Il vicino cercò di confortarle, ma le sue parole sembrarono provenire da lontano, soffocate dal ronzio di paura che riempiva le orecchie delle ragazze. "Potete venire con lui in ambulanza?" chiese uno dei paramedici, notando la disperazione negli occhi delle ragazze. "Siete le sue figlie, vero? Venite. State insieme. Vostro padre ha bisogno di voi ora." Il tragitto verso l'ospedale fu un susseguirsi confuso di luci, suoni e paura. Sedute su una piccola panca all'interno dell'ambulanza, le tre ragazze si tenevano strette per mano mentre guardavano i paramedici soccorrere il padre.

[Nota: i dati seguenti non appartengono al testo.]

(** * Conversation loop, tool dispatchers, database recovery and task routing

    A shallow embedding of the orchestrator of [anthropic_computer_use]:
    - [sessions/base_session.py]  : the conversation loop [_process_messages];
    - [sessions/editor_session.py], [bash_session.py], [mermaid_session.py] :
      the tool-call dispatchers [process_tool_calls];
    - [sessions/db_session.py]    : the database dispatcher with its
      diagnose-and-recover pipeline;
    - [orchestrator.py]           : [analyze_task] and [execute_task].

    Python values that the code treats dynamically (tool inputs, database
    rows, operation results, the task analysis) are values of [pyval];
    dict literals used as structs are records.  Strings are sequences of
    code points below 256.  Everything outside the repository that the code
    calls (the model API, the file, shell and diagram back ends, the database
    engine, the json text format) is a field of the class [Externals] or an
    element of the reply [script].

    Of the log, the records written with [logger.error] are kept everywhere,
    those written with [logger.info] in the orchestrator only; the sessions'
    [logger.info] and [print] calls format values and change nothing
    else. *)

From Stdlib Require Import String Ascii List Bool Arith ZArith Lia DecimalString.
From Stdlib Require Import Sorting.Sorted Sorting.Permutation.
Import ListNotations.
Local Open Scope string_scope.
Local Open Scope list_scope.
Local Open Scope nat_scope.

Set Implicit Arguments.
Set Warnings "-register-all".

(* ===================================================================== *)
(** ** Strings as Python uses them *)
(* ===================================================================== *)

Module PyStr.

Ivan, ora con una maschera per l'ossigeno che gli copriva parte del viso, teneva gli occhi fissi sulle figlie ogni volta che il dolore glielo permetteva. In quello sguardo c'era una silenziosa supplica, un invito a rimanere forti, unite, come lo erano sempre state fin dalla nascita. "Starà bene. Ti prego, dimmi che starà bene", chiese Iris al paramedico che monitorava i parametri vitali di Ivan. "È il miglior padre del mondo. Non ce la farà. Non ce la farà."